Non-thermal atmospheric pressure plasma-irradiated cysteine protects cardiac ischemia/reperfusion injury by preserving supersulfides.

Ischemic heart disease is the main global cause of death in the world. Abnormal sulfide catabolism, especially hydrogen sulfide accumulation, impedes mitochondrial respiration and worsens the prognosis after ischemic insults, but the substantial therapeutic strategy has not been established. Non-thermal atmospheric pressure plasma irradiation therapy is attracted attention as it exerts beneficial effects by producing various reactive molecular species. Growing evidence has suggested that supersulfides, formed by catenation of sulfur atoms, contribute to various biological processes involving electron transfer in cells. Here, we report that non-thermal plasma-irradiated cysteine (Cys∗) protects mouse hearts against ischemia/reperfusion (I/R) injury by preventing supersulfide catabolism.
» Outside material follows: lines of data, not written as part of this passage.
(** * telethon-sql: a multi-session store for Telethon on a relational database

    Shallow embedding of [telethon_sql/session.py] (the [SQLAlchemySession]
    backend) and of [migrate.py] (replay of a legacy SQLite [.session] file).

    A table is the list of its rows in storage order.  [Session.merge] on a
    transient object whose attributes are all set is an upsert by primary
    key; every public operation commits before it returns, so an operation
    is a function from store to store.  Python exceptions are results of a
    small state-and-error monad in which the store survives a raise, because
    whatever was committed before the raise stays committed. *)

From Stdlib Require Import ZArith String Ascii Strings.Byte Bool Lia List.
From Stdlib Require Import Permutation Sorted OrdersEx RelationClasses.
Import ListNotations.

Local Open Scope string_scope.
Local Open Scope list_scope.

(** ** Rows of the five tables *)

Definition bytes := list byte.

Module Version.
Record t := mk { version : Z }.
End Version.

Module SessionRow.
Record t := mk {
  session_name : string;
  dc_id : option Z;
  server_address : option string;
  port : option Z;
  auth_key : option bytes;
  takeout_id : option Z }.
End SessionRow.

Module Entity.
Record t := mk {
  session_name : string;
  id : Z;
  hash : Z;
  username : option string;
  phone : option string;
  name : option string;
  date : option Z }.

Definition with_username (u : option string) (r : t) : t :=
  mk (session_name r) (id r) (hash r) u (phone r) (name r) (date r).
End Entity.

Module SentFile.
Record t := mk {
  session_name : string;
  md5_digest : bytes;
  file_size : Z;
  type : Z;
  id : Z;
  hash : Z }.
End SentFile.

Module UpdateState.
Record t := mk {
  session_name : string;
  id : Z;
  pts : Z;
  qts : Z;
  date : option Z;
  seq : Z }.
End UpdateState.

(** The destination database.  [version], [sessions], ... are the tables that
    [Base.metadata.create_all] creates. *)
Record Store := mkStore {
  version : list Version.t;
  sessions : list SessionRow.t;
  entities : list Entity.t;
  sent_files : list SentFile.t;
  update_state : list UpdateState.t }.

Definition empty_store : Store := mkStore [] [] [] [] [].

Definition DATABASE_VERSION : Z := 1.

(** ** Primitive table operations *)

(** [s.merge(obj)]: the row with the primary key of [obj] is overwritten in
    place, and [obj] is inserted when no row has that key. *)
Fixpoint merge {A : Type} (same_key : A -> bool) (obj : A) (tbl : list A)
  : list A :=
  match tbl with
  | [] => [obj]
  | r :: rest =>
      if same_key r then obj :: rest else r :: merge same_key obj rest
  end.

(** [.first()] of a select: the first matching row, if any. *)
Definition first {A : Type} (p : A -> bool) (tbl : list A) : option A :=
  find p tbl.

(** [delete(T).where(p)] *)
Definition delete_where {A : Type} (p : A -> bool) (tbl : list A) : list A :=
  filter (fun r => negb (p r)) tbl.

Definition bytes_eqb (a b : bytes) : bool :=
  if list_eq_dec Byte.byte_eq_dec a b then true else false.

Definition opt_string_eqb (a : option string) (b : string) : bool :=
  match a with
  | Some s => String.eqb s b
  | None => false
  end.

(** Python truthiness of an optional string: [None] and [''] are false. *)
Definition truthy (u : option string) : bool :=
  match u with
  | Some s => negb (String.eqb s "")
  | None => false
  end.

(** ** The session object

    The fields of [MemorySession] that this backend reads and writes, with
    [session_name] and [save_entities] of [SQLAlchemySession]. *)
Record SQLAlchemySession := mkSession {
  session_name : string;
  save_entities : bool;
  _dc_id : Z;
  _server_address : option string;
  _port : option Z;
  _auth_key : option bytes;
  _takeout_id : option Z }.

(** ** Entities *)

Definition entity_key_eqb (sn : string) (i : Z) (r : Entity.t) : bool :=
  String.eqb (Entity.session_name r) sn && Z.eqb (Entity.id r) i.

Definition merge_entity (e : Entity.t) (tbl : list Entity.t) : list Entity.t :=
  merge (entity_key_eqb (Entity.session_name e) (Entity.id e)) e tbl.

(** [order_by(Entity.date.asc().nullsfirst())] on rows [(id, date)].  Rows
    with equal dates keep their storage order (the database leaves the order
    of ties open; a stable sort is one admissible choice). *)
Definition date_le (a b : option Z) : bool :=
  match a, b with
  | None, _ => true
  | Some _, None => false
  | Some x, Some y => Z.leb x y
  end.

Fixpoint insert_by_date (x : Z * option Z) (l : list (Z * option Z))
  : list (Z * option Z) :=
  match l with
  | [] => [x]
  | y :: l' =>
      if date_le (snd x) (snd y) then x :: y :: l'
      else y :: insert_by_date x l'
  end.

Fixpoint order_by_date (l : list (Z * option Z)) : list (Z * option Z) :=
  match l with
  | [] => []
  | x :: l' => insert_by_date x (order_by_date l')
  end.

(** [select(Entity.id, Entity.date).where(session_name == sn)
      .where(username == u).order_by(date asc nulls first)] *)
Definition holds_username (sn u : string) (r : Entity.t) : bool :=
  String.eqb (Entity.session_name r) sn && opt_string_eqb (Entity.username r) u.

Definition select_dups (sn u : string) (tbl : list Entity.t)
  : list (Z * option Z) :=
  order_by_date
    (map (fun r => (Entity.id r, Entity.date r)) (filter (holds_username sn u) tbl)).

(** [update(Entity).where(session_name == sn).where(id.in_(ids))
      .values(username=None)] *)
Definition null_usernames (sn : string) (ids : list Z) (tbl : list Entity.t)
  : list Entity.t :=
  map (fun r =>
         if String.eqb (Entity.session_name r) sn
            && existsb (Z.eqb (Entity.id r)) ids
         then Entity.with_username None r
         else r) tbl.

(** The duplicate resolution pass for one username (lines 341-356). *)
Definition evict_older_duplicates (sn u : string) (tbl : list Entity.t)
  : list Entity.t :=
  let dups := select_dups sn u tbl in
  if Nat.ltb 1 (length dups) then
    let ids_to_null := map fst (removelast dups) in
    match ids_to_null with
    | [] => tbl
    | _ :: _ => null_usernames sn ids_to_null tbl
    end
  else tbl.

(** A row as [_entities_to_rows] yields it:
    [(id, hash, username, phone, name)]. *)
Definition row : Type :=
  Z * Z * option string * option string * option string.

(** [str.lower] on ASCII text, the alphabet of usernames. *)
Definition lower_ascii (c : ascii) : ascii :=
  let n := nat_of_ascii c in
  if Nat.leb 65 n && Nat.leb n 90 then ascii_of_nat (n + 32) else c.

Fixpoint lower (s : string) : string :=
  match s with
  | EmptyString => EmptyString
  | String c s' => String (lower_ascii c) (lower s')
  end.

(** An entity of a batch, by what [MemorySession._entity_to_row] reads from
    it: the marked id and the access hash of its input peer ([None] when
    the entity has no usable input peer and is skipped), its [username] and
    [phone] attributes, and its display name (empty when it has none). *)
Record tl_entity := mkTL {
  input_peer : option (Z * Z);
  tl_username : option string;
  tl_phone : option string;
  display_name : string }.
Cys∗ has a weak but long-lasting supersulfide activity, and the treatment of rat cardiomyocytes with Cys∗ prevents mitochondrial dysfunction after hypoxic stress. Cys∗ increases sulfide-quinone oxidoreductase (SQOR), and silencing SQOR abolishes Cys∗-induced supersulfide formation and cytoprotection. Local administration of mouse hearts with Cys∗ significantly reduces infarct size with preserving supersulfide levels after I/R. These results suggest that maintaining supersulfide formation through SQOR underlies cardioprotection by Cys∗ against I/R injury.